[Collected data]
-.-.-

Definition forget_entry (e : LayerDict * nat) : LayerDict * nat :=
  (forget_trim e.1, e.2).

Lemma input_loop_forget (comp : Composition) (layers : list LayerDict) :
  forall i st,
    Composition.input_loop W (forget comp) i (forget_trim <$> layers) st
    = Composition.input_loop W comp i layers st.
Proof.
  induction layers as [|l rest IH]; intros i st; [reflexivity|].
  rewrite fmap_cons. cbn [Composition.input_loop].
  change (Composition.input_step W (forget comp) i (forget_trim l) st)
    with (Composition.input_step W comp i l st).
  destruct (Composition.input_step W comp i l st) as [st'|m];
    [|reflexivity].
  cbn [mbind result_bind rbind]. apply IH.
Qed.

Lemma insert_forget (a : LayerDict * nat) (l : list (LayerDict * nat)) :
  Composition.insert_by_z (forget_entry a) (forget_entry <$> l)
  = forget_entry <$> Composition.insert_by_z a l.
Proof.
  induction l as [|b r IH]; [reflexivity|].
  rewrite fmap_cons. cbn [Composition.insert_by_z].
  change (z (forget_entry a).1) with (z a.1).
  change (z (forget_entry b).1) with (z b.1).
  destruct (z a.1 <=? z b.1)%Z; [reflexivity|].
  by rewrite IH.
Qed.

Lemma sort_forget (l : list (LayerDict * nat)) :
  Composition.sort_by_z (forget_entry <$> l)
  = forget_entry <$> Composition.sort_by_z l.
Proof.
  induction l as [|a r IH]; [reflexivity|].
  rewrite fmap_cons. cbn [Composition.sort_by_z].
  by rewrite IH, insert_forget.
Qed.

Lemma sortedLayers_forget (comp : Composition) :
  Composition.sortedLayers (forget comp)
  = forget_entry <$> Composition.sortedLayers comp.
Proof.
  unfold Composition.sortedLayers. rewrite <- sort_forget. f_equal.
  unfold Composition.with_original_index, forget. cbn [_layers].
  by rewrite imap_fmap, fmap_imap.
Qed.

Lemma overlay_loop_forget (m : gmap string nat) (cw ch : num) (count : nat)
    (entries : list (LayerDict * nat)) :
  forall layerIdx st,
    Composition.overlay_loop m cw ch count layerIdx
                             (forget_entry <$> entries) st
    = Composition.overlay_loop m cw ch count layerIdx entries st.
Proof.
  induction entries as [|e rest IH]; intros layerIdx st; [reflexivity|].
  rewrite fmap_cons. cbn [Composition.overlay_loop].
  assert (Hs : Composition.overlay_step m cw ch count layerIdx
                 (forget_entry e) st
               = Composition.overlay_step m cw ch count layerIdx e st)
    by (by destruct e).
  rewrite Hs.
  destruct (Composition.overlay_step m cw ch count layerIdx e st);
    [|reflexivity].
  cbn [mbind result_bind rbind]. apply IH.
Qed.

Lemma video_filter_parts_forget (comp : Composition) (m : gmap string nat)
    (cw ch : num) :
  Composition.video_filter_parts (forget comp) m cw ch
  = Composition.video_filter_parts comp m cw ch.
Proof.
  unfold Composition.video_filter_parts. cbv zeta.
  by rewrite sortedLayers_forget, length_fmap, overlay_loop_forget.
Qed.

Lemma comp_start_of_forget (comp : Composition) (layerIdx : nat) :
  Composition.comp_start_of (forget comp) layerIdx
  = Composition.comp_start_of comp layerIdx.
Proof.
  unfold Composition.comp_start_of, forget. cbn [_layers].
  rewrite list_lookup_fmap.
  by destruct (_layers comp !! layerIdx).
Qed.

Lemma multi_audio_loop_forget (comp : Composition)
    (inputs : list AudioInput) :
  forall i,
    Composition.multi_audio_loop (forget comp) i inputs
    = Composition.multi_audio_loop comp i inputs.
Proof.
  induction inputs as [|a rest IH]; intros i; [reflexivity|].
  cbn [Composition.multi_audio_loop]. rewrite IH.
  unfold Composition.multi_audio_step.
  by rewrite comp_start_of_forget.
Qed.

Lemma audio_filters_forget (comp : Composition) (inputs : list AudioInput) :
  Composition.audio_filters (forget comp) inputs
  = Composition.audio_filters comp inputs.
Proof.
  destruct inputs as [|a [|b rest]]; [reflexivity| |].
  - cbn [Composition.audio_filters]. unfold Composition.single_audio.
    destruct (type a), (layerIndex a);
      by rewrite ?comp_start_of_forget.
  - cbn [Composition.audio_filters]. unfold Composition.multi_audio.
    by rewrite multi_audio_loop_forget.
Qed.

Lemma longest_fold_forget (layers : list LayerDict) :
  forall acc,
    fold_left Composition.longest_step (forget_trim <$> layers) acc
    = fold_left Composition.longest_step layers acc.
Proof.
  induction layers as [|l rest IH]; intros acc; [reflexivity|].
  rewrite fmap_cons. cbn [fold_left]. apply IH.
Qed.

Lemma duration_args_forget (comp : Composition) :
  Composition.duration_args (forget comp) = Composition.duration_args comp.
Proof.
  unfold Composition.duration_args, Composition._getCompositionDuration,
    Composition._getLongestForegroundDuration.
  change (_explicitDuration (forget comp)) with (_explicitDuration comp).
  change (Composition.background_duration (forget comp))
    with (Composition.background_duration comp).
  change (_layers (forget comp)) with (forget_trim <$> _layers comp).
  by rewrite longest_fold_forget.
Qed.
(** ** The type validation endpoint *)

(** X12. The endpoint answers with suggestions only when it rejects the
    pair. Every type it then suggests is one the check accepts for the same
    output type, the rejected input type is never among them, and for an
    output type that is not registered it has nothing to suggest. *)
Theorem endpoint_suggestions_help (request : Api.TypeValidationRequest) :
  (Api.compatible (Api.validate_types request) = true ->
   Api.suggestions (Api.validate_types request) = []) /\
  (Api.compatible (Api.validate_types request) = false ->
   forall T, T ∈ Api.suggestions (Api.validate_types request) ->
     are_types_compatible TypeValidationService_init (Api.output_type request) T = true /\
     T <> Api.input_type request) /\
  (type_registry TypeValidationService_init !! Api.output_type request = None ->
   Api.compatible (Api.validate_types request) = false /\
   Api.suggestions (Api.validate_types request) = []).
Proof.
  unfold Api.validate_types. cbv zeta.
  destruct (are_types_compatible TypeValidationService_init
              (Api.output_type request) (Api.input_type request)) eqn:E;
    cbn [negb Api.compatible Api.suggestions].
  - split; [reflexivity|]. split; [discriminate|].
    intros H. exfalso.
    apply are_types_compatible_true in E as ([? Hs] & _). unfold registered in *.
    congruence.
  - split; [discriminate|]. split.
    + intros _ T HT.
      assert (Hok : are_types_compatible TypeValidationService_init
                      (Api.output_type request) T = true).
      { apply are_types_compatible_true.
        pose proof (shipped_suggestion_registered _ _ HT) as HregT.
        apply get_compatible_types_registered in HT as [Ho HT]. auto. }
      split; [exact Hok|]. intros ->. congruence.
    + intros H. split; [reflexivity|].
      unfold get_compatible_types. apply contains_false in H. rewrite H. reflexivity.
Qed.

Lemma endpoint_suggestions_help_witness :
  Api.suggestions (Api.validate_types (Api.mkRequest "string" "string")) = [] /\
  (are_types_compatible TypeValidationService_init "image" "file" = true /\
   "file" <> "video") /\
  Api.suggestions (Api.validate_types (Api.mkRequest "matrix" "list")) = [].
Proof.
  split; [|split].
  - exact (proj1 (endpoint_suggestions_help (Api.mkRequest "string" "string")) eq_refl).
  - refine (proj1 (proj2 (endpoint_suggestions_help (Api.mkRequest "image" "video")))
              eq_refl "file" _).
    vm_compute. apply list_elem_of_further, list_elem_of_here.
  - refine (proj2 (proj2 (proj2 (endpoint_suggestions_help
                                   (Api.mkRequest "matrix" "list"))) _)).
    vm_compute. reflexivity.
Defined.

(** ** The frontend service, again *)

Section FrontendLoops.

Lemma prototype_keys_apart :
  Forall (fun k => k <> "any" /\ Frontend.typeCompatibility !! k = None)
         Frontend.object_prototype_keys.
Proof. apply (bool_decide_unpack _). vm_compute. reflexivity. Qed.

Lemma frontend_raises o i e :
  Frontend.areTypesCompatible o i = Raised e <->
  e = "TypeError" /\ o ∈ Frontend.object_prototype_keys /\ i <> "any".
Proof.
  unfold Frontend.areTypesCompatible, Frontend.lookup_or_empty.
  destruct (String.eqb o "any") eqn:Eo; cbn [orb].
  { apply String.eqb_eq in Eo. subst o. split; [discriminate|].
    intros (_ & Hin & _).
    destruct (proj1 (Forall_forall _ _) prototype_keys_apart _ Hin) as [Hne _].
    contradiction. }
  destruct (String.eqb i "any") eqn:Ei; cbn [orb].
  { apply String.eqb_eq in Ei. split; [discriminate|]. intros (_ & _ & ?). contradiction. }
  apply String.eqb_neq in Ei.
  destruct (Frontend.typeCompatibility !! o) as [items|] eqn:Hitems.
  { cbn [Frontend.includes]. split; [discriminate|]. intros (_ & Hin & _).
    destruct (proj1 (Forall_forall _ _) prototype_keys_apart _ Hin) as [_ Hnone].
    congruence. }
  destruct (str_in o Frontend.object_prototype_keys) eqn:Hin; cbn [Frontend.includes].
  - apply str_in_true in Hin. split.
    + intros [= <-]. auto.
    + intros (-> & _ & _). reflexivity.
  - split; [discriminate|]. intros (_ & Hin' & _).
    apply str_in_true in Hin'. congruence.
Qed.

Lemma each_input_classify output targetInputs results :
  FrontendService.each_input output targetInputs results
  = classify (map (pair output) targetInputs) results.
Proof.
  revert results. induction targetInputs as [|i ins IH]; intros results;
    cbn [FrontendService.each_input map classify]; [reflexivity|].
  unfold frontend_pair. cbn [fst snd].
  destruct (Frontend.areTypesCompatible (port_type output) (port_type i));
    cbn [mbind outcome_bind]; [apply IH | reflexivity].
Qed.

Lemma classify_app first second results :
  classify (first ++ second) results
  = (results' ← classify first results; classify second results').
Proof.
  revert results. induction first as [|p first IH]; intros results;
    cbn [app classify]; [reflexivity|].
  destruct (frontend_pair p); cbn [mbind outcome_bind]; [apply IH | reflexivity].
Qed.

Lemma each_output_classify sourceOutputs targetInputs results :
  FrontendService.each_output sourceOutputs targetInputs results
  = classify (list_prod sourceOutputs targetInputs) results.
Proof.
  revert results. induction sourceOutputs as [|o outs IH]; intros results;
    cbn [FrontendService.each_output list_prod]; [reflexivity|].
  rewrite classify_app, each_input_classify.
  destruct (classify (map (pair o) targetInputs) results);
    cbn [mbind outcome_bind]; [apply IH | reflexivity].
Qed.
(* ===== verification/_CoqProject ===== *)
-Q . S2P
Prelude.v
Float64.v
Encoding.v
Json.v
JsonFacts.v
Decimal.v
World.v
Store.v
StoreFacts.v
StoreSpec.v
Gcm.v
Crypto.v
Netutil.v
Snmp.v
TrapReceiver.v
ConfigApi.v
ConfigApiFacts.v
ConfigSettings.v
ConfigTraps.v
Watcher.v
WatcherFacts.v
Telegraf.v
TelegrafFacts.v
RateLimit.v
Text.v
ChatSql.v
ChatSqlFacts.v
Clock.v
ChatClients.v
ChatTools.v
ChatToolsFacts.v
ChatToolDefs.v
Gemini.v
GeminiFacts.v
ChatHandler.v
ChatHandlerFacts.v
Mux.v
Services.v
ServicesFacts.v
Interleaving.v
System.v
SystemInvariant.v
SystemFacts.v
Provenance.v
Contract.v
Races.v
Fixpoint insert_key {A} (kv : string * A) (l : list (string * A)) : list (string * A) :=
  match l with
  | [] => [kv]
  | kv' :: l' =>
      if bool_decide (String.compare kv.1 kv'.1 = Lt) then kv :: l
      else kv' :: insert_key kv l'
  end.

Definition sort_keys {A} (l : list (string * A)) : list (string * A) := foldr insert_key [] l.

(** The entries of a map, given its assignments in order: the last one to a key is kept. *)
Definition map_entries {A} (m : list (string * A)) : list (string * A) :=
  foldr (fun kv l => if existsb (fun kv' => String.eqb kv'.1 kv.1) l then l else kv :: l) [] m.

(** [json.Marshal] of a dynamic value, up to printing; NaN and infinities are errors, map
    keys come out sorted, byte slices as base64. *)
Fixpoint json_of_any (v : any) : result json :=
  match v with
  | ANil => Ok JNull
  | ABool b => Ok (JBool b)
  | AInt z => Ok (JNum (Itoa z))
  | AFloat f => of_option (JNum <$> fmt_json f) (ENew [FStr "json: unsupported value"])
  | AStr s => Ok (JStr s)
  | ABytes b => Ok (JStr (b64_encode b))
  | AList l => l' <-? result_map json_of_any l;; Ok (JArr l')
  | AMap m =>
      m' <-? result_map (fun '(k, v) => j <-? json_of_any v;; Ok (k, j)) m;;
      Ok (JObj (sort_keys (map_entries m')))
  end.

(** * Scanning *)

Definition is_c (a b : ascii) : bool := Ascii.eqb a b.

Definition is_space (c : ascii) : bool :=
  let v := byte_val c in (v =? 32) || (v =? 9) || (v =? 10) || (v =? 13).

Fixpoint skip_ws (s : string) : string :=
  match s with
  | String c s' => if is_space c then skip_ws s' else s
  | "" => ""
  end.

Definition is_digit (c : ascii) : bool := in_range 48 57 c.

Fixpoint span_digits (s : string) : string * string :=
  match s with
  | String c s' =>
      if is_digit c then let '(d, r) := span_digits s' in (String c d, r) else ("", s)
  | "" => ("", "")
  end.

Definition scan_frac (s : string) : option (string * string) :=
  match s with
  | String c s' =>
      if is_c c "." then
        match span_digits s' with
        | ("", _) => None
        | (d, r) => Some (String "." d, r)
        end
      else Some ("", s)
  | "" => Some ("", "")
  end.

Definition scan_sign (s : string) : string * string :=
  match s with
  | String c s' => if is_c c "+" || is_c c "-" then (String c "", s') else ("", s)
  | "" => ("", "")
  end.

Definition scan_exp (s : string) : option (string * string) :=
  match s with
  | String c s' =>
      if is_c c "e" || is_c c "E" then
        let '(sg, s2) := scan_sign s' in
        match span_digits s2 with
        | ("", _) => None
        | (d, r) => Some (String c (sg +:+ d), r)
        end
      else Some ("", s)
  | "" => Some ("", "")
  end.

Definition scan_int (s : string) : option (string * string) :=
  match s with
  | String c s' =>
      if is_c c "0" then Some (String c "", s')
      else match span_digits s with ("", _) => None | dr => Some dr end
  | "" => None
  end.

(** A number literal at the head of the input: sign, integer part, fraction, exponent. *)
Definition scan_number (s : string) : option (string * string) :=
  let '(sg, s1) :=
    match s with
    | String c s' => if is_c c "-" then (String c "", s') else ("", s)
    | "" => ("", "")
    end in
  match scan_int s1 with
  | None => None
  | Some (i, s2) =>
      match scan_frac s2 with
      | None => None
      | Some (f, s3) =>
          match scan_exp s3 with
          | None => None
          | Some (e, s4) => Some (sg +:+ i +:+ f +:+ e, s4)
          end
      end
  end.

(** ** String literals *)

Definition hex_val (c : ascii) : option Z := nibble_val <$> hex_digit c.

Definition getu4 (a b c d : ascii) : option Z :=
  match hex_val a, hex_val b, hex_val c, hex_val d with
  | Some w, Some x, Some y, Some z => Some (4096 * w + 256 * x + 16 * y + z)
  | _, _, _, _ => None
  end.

-.-.-

What do the lines above say from the one containing "sourceOutputs targetInputs) results." down to the one containing "destruct (classify (map"? Return them exactly, both end lines included, and only them.

- [Answer below]
  = classify (list_prod sourceOutputs targetInputs) results.
Proof.
  revert results. induction sourceOutputs as [|o outs IH]; intros results;
    cbn [FrontendService.each_output list_prod]; [reflexivity|].
  rewrite classify_app, each_input_classify.
  destruct (classify (map (pair o) targetInputs) results);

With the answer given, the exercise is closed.